Os laboratórios públicos no Brasil, 15 no total, são responsáveis por 3% da produção nacional em valor e 10% em volume de produção. O grau de importância desses institutos está na função de minimizar o suprimento de medicamentos de menor interesse para o setor privado. Dentre esses laboratórios, destaca-se o Instituto Oswaldo Cruz, que em 1998 entrou com pedido para os dois únicos pipelines solicitados no Brasil, na área de biotecnologia. Em 2000, os gastos com P&D na Fiocruz representaram 26% das despesas totais em programas da instituição (HASENCLEVER, 2002).

Segundo a Anvisa (2007), a porcentagem de faturamento das empresas nacionais corresponde a 20% do setor. A tradição de produção do setor é que as empresas farmacêuticas estrangeiras instaladas no Brasil fabriquem mais medicamentos de referência e as nacionais, mais os produtos similares ou, atualmente, os genéricos.

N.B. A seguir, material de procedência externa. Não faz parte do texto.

(* ===== verification/WPacket.v ===== *)
(** * The packet writer

    [WPACKET] of crypto/packet.c: builds messages with nested length-prefixed
    sub-packets in a growable buffer ([BUF_MEM]), in a fixed buffer, or in no
    buffer at all (only counting), from the front or - for DER - from the end.
    Pointers handed out by the C functions are offsets into the current
    buffer; a store outside it is [Fault].  [ossl_assert] is its release-build
    meaning, the value of its condition. *)

From stdpp Require Import prelude.
From Stdlib Require Import ZArith Lia.
From S2P Require Import Prelude Buffer.

Local Open Scope Z_scope.
Local Open Scope st_scope.

Definition DEFAULT_BUF_SIZE : Z := 256.

Abbreviation WPACKET_FLAGS_NONE := (0)%Z.
Abbreviation WPACKET_FLAGS_NON_ZERO_LENGTH := (1)%Z.
Definition WPACKET_FLAGS_ABANDON_ON_ZERO_LENGTH : Z := 2.

Record WPACKET_SUB : Type := mkSUB {
  packet_len : Z;
  lenbytes : Z;
  pwritten : Z;
  flags : Z
}.

(** [subs] lists the open sub-packets, the current one first; the parent of a
    sub-packet is the next element. *)
Record WPACKET : Type := mkWPACKET {
  wbuf : option BUF_MEM;
  staticbuf : option (list Z);
  wcurr : Z;
  written : Z;
  maxsize : Z;
  subs : list WPACKET_SUB;
  endfirst : bool
}.

Definition set_buf (b : option BUF_MEM) (p : WPACKET) : WPACKET :=
  mkWPACKET b (staticbuf p) (wcurr p) (written p) (maxsize p) (subs p) (endfirst p).
Definition set_staticbuf (b : option (list Z)) (p : WPACKET) : WPACKET :=
  mkWPACKET (wbuf p) b (wcurr p) (written p) (maxsize p) (subs p) (endfirst p).
Definition set_pos (c w : Z) (p : WPACKET) : WPACKET :=
  mkWPACKET (wbuf p) (staticbuf p) c w (maxsize p) (subs p) (endfirst p).
Definition set_maxsize (m : Z) (p : WPACKET) : WPACKET :=
  mkWPACKET (wbuf p) (staticbuf p) (wcurr p) (written p) m (subs p) (endfirst p).
Definition set_subs (l : list WPACKET_SUB) (p : WPACKET) : WPACKET :=
  mkWPACKET (wbuf p) (staticbuf p) (wcurr p) (written p) (maxsize p) l (endfirst p).

Definition GETBUF (p : WPACKET) : option (list Z) :=
  match staticbuf p with
  | Some b => Some b
  | None => match wbuf p with Some b => buf_data b | None => None end
  end.

(** Bytes stored through a pointer into the current buffer. *)
Definition store (off : Z) (bs : list Z) : ST WPACKET unit := fun p =>
  match staticbuf p with
  | Some b => match mem_write b off bs with
              | Some b' => (Ok tt, set_staticbuf (Some b') p)
              | None => (Fault, p)
              end
  | None =>
      match wbuf p with
      | Some b =>
          match buf_data b with
          | Some d => match mem_write d off bs with
                      | Some d' => (Ok tt, set_buf (Some (mkBUF_MEM (buf_length b) (Some d')
                                                          (buf_max b) (buf_flags b))) p)
                      | None => (Fault, p)
                      end
          | None => (Fault, p)
          end
      | None => (Fault, p)
      end
  end.

Definition WPACKET_get_curr (p : WPACKET) : option Z :=
  match GETBUF p with
  | None => None
  | Some _ => Some (if endfirst p then maxsize p - wcurr p else wcurr p)
  end.

Definition WPACKET_is_null_buf (p : WPACKET) : bool :=
  match wbuf p, staticbuf p with None, None => true | _, _ => false end.

Definition is_nil {A} (l : list A) : bool := match l with [] => true | _ => false end.

Definition maxmaxsize (lenbytes : Z) : Z :=
  if (8 <=? lenbytes) || (lenbytes =? 0) then SIZE_MAX
  else Z.shiftl 1 (lenbytes * 8) - 1 + lenbytes.

Section Writer.
Context `{Libc}.

(** [BUF_MEM_grow(pkt->buf, newlen)] when the buffer cannot take [len] more
    bytes. *)
Definition grow_for (len : Z) : ST WPACKET unit := fun p =>
  match wbuf p with
  | None => (Ok tt, p)
  | Some b =>
      if wrap64 (buf_length b - written p) <? len then
        let reflen := if buf_length b <? len then len else buf_length b in
        let newlen :=
          if SIZE_MAX / 2 <? reflen then SIZE_MAX
          else if reflen * 2 <? DEFAULT_BUF_SIZE then DEFAULT_BUF_SIZE else reflen * 2 in
        match BUF_MEM_grow newlen b with
        | (Ok r, b') => (if r =? 0 then Fail else Ok tt, set_buf (Some b') p)
        | (Fail, b') => (Fail, set_buf (Some b') p)
        | (Fault, b') => (Fault, set_buf (Some b') p)
        end
      else (Ok tt, p)
  end.

Definition WPACKET_reserve_bytes (len : Z) : ST WPACKET (option Z) :=
  st_guard (fun p => negb (is_nil (subs p)) && negb (len =? 0)) ;;;
  st_guard (fun p => negb (wrap64 (maxsize p - written p) <? len)) ;;;
  grow_for len ;;;
  st_get (fun p => match WPACKET_get_curr p with
                   | Some c => Some (if endfirst p then c - len else c)
                   | None => None
                   end).

Definition WPACKET_allocate_bytes (len : Z) : ST WPACKET (option Z) :=
  allocbytes <~ WPACKET_reserve_bytes len ;;
  st_put (fun p => set_pos (wrap64 (wcurr p + len)) (wrap64 (written p + len)) p) ;;;
  st_ret allocbytes.

Definition WPACKET_sub_reserve_bytes__ (len lenbytes : Z) : ST WPACKET (option Z) :=
  st_guard (fun p => negb (endfirst p && (0 <? lenbytes))) ;;;
  allocbytes <~ WPACKET_reserve_bytes (wrap64 (lenbytes + len)) ;;
  st_ret (match allocbytes with Some a => Some (a + lenbytes) | None => None end).

Definition wpacket_intern_init_len (lenbytes : Z) : ST WPACKET unit :=
  st_put (set_pos 0 0) ;;;
  fun p =>
  match CRYPTO_zalloc 40 with
  | None => (Fail, set_subs [] p)
  | Some _ =>
      let p := set_subs [mkSUB 0 0 0 0] p in
      if lenbytes =? 0 then (Ok tt, p)
      else
        match WPACKET_allocate_bytes lenbytes (set_subs [mkSUB 0 lenbytes lenbytes 0] p) with
        | (Ok _, p') => (Ok tt, p')
        | (Fail, p') => (Fail, set_subs [] p')
        | (Fault, p') => (Fault, p')
        end
  end.

Definition WPACKET_init_static_len (buf : list Z) (lenbytes : Z) : ST WPACKET unit := fun p =>
  let len := Z.of_nat (length buf) in
  let max := maxmaxsize lenbytes in
  if negb (0 <? len) then (Fail, p)
  else wpacket_intern_init_len lenbytes
         (mkWPACKET None (Some buf) (wcurr p) (written p)
                    (if max <? len then max else len) (subs p) false).

Definition WPACKET_init_der (buf : list Z) : ST WPACKET unit := fun p =>
  let len := Z.of_nat (length buf) in
  if negb (0 <? len) then (Fail, p)
  else wpacket_intern_init_len 0
         (mkWPACKET None (Some buf) (wcurr p) (written p) len (subs p) true).

Definition WPACKET_init_len (buf : BUF_MEM) (lenbytes : Z) : ST WPACKET unit := fun p =>
  wpacket_intern_init_len lenbytes
    (mkWPACKET (Some buf) None (wcurr p) (written p) (maxmaxsize lenbytes) (subs p) false).

Definition WPACKET_init (buf : BUF_MEM) : ST WPACKET unit := WPACKET_init_len buf 0.

Definition WPACKET_init_null (lenbytes : Z) : ST WPACKET unit := fun p =>
  wpacket_intern_init_len 0
    (mkWPACKET None None (wcurr p) (written p) (maxmaxsize lenbytes) (subs p) false).

Definition WPACKET_init_null_der : ST WPACKET unit := fun p =>
  wpacket_intern_init_len 0
    (mkWPACKET None None (wcurr p) (written p) SIZE_MAX (subs p) true).

Definition WPACKET_set_flags (f : Z) : ST WPACKET unit := fun p =>
  match subs p with
  | [] => (Fail, p)
  | s :: tl => (Ok tt, set_subs (mkSUB (packet_len s) (lenbytes s) (pwritten s) f :: tl) p)
  end.

(** The loop of [put_value]: stores the low bytes backwards from [pos] and
    returns what is left of the value. *)
Fixpoint put_loop (n : nat) (pos value : Z) : ST WPACKET Z :=
  match n with
  | O => st_ret value
  | S m => store pos [Z.land value 0xff] ;;; put_loop m (pos - 1) (Z.shiftr value 8)
  end.

Definition put_value (data : option Z) (value len : Z) : ST WPACKET unit :=
  match data with
  | None => st_ret tt
  | Some d =>
      left <~ put_loop (Z.to_nat len) (d + len - 1) value ;;
      st_guard (fun _ => negb (0 <? left))
  end.

Definition WPACKET_put_bytes__ (val size : Z) : ST WPACKET unit :=
  st_guard (fun _ => size <=? 8) ;;;
  data <~ WPACKET_allocate_bytes size ;;
  put_value data val size.

(** [while ((tmplen = tmplen >> 8) > 0) numlenbytes++;] - a [size_t] has eight
    bytes, so eight rounds are enough. *)
Fixpoint numlenbytes_loop (fuel : nat) (tmplen numlenbytes : Z) : Z :=
  match fuel with
  | O => numlenbytes
  | S f => let t := Z.shiftr tmplen 8 in
           if 0 <? t then numlenbytes_loop f t (numlenbytes + 1) else numlenbytes
  end.

Definition numlenbytes (packlen : Z) : Z := numlenbytes_loop 8 packlen 1.

(** [parent] is the list of the enclosing sub-packets of [sub]. *)
Definition wpacket_intern_close (sub : WPACKET_SUB) (parent : list WPACKET_SUB) (doclose : bool)
  : ST WPACKET unit := fun p =>
  let packlen := wrap64 (written p - pwritten sub) in
  if (packlen =? 0) && has (flags sub) WPACKET_FLAGS_NON_ZERO_LENGTH then (Fail, p)
  else
  let abandon := (packlen =? 0) && has (flags sub) WPACKET_FLAGS_ABANDON_ON_ZERO_LENGTH in
  if abandon && negb doclose then (Fail, p)
  else
  let p1 := if abandon && (wrap64 (wcurr p - lenbytes sub) =? packet_len sub)
            then set_pos (wrap64 (wcurr p - lenbytes sub)) (wrap64 (written p - lenbytes sub)) p
            else p in
  let sub1 := if abandon then mkSUB 0 0 (pwritten sub) (flags sub) else sub in
  ((if 0 <? lenbytes sub1 then
      match GETBUF p1 with
      | Some _ => put_value (Some (packet_len sub1)) packlen (lenbytes sub1)
      | None => st_ret tt
      end
    else if endfirst p1 && negb (is_nil parent)
            && (negb (packlen =? 0)
                || negb (has (flags sub1) WPACKET_FLAGS_ABANDON_ON_ZERO_LENGTH)) then
      let n := numlenbytes packlen in
      WPACKET_put_bytes__ packlen n ;;;
      (if 0x7f <? packlen then WPACKET_put_bytes__ (Z.lor n 0x80) 1 else st_ret tt)
    else st_ret tt) ;;;
   (if doclose then st_put (set_subs parent) else st_ret tt)) p1.

Fixpoint fill_lengths_loop (l : list WPACKET_SUB) : ST WPACKET unit :=
  match l with
  | [] => st_ret tt
  | s :: parent => wpacket_intern_close s parent false ;;; fill_lengths_loop parent
  end.

Definition WPACKET_fill_lengths : ST WPACKET unit := fun p =>
  match subs p with
  | [] => (Fail, p)
  | l => fill_lengths_loop l p
  end.

Definition WPACKET_close : ST WPACKET unit := fun p =>
  match subs p with
  | s :: (_ :: _) as parent => wpacket_intern_close s parent true p
  | _ => (Fail, p)
  end.

Definition WPACKET_finish : ST WPACKET unit := fun p =>
  match subs p with
  | [s] => match wpacket_intern_close s [] true p with
           | (Ok _, p') => (Ok tt, set_subs [] p')
           | r => r
           end
  | _ => (Fail, p)
  end.

Definition WPACKET_start_sub_packet_len__ (lb : Z) : ST WPACKET unit :=
  st_guard (fun p => negb (is_nil (subs p))) ;;;
  st_guard (fun p => negb ((0 <? lb) && endfirst p)) ;;;
  fun p =>
  match CRYPTO_zalloc 40 with
  | None => (Fail, p)
  | Some _ =>
      if lb =? 0 then
        (Ok tt, set_subs (mkSUB 0 0 (wrap64 (written p + lb)) 0 :: subs p) p)
      else
        (WPACKET_allocate_bytes lb ;;; st_ret tt)
          (set_subs (mkSUB (written p) lb (wrap64 (written p + lb)) 0 :: subs p) p)
  end.

Definition WPACKET_start_sub_packet : ST WPACKET unit := WPACKET_start_sub_packet_len__ 0.

Definition WPACKET_sub_allocate_bytes__ (len lenbytes : Z) : ST WPACKET (option Z) :=
  WPACKET_start_sub_packet_len__ lenbytes ;;;
  a <~ WPACKET_allocate_bytes len ;;
  WPACKET_close ;;; st_ret a.

Definition WPACKET_set_max_size (m : Z) : ST WPACKET unit := fun p =>
  match last (subs p) with
  | None => (Fail, p)
  | Some top =>
      let lb := if lenbytes top =? 0 then 8 else lenbytes top in
      if (maxmaxsize lb <? m) || (m <? written p) then (Fail, p)
      else (Ok tt, set_maxsize m p)
  end.

Definition WPACKET_memset (ch len : Z) : ST WPACKET unit :=
  if len =? 0 then st_ret tt
  else dest <~ WPACKET_allocate_bytes len ;;
       match dest with
       | Some d => store d (replicate (Z.to_nat len) (Z.land ch 0xff))
       | None => st_ret tt
       end.

Definition WPACKET_memcpy (src : list Z) : ST WPACKET unit :=
  let len := Z.of_nat (length src) in
  if len =? 0 then st_ret tt
  else dest <~ WPACKET_allocate_bytes len ;;
       match dest with
       | Some d => store d src
       | None => st_ret tt
       end.

Definition WPACKET_sub_memcpy__ (src : list Z) (lenbytes : Z) : ST WPACKET unit :=
  WPACKET_start_sub_packet_len__ lenbytes ;;;
  WPACKET_memcpy src ;;;
  WPACKET_close.

Definition WPACKET_get_total_written : ST WPACKET Z := st_get written.

Definition WPACKET_get_length : ST WPACKET Z := fun p =>
  match subs p with
  | [] => (Fail, p)
  | s :: _ => (Ok (wrap64 (written p - pwritten s)), p)
  end.

Definition WPACKET_cleanup : ST WPACKET unit := st_put (set_subs []).
End Writer.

Dentro dos quatro estágios da cadeia de produção de medicamentos, no Brasil, as empresas transnacionais concentram suas atividades nos dois últimos estágios, ou seja, na formulação de medicamentos e sua introdução no mercado. Queiroz e González (2001)

consideram que o aumento no número de pesquisas clínicas desenvolvidas no Brasil por empresas transnacionais, na década de 90, não deve ser menosprezado, já que representam uma parte significativa da pesquisa e do desenvolvimento de um medicamento.

Com referência aos pedidos de patentes no Brasil, é interessante observar a sua distribuição ao longo do tempo e a sua classificação de acordo com a natureza do produto final. Durante o período de 1992 a 1998, observa-se claramente o aumento de patentes a partir de 1996, quando a nova lei de Propriedade Industrial foi aprovada. Os produtos de origem química são quantitativamente superiores aos obtidos por biotecnologia tradicional ou moderna e os países com maior número de patentes solicitadas naquele período foram: EUA e Alemanha para produtos de origem química, EUA e Brasil para produtos originados de biotecnologia tradicional e EUA e França para aqueles originados a partir de biotecnologia moderna (QUEIROZ; GONZÁLEZ, 2001).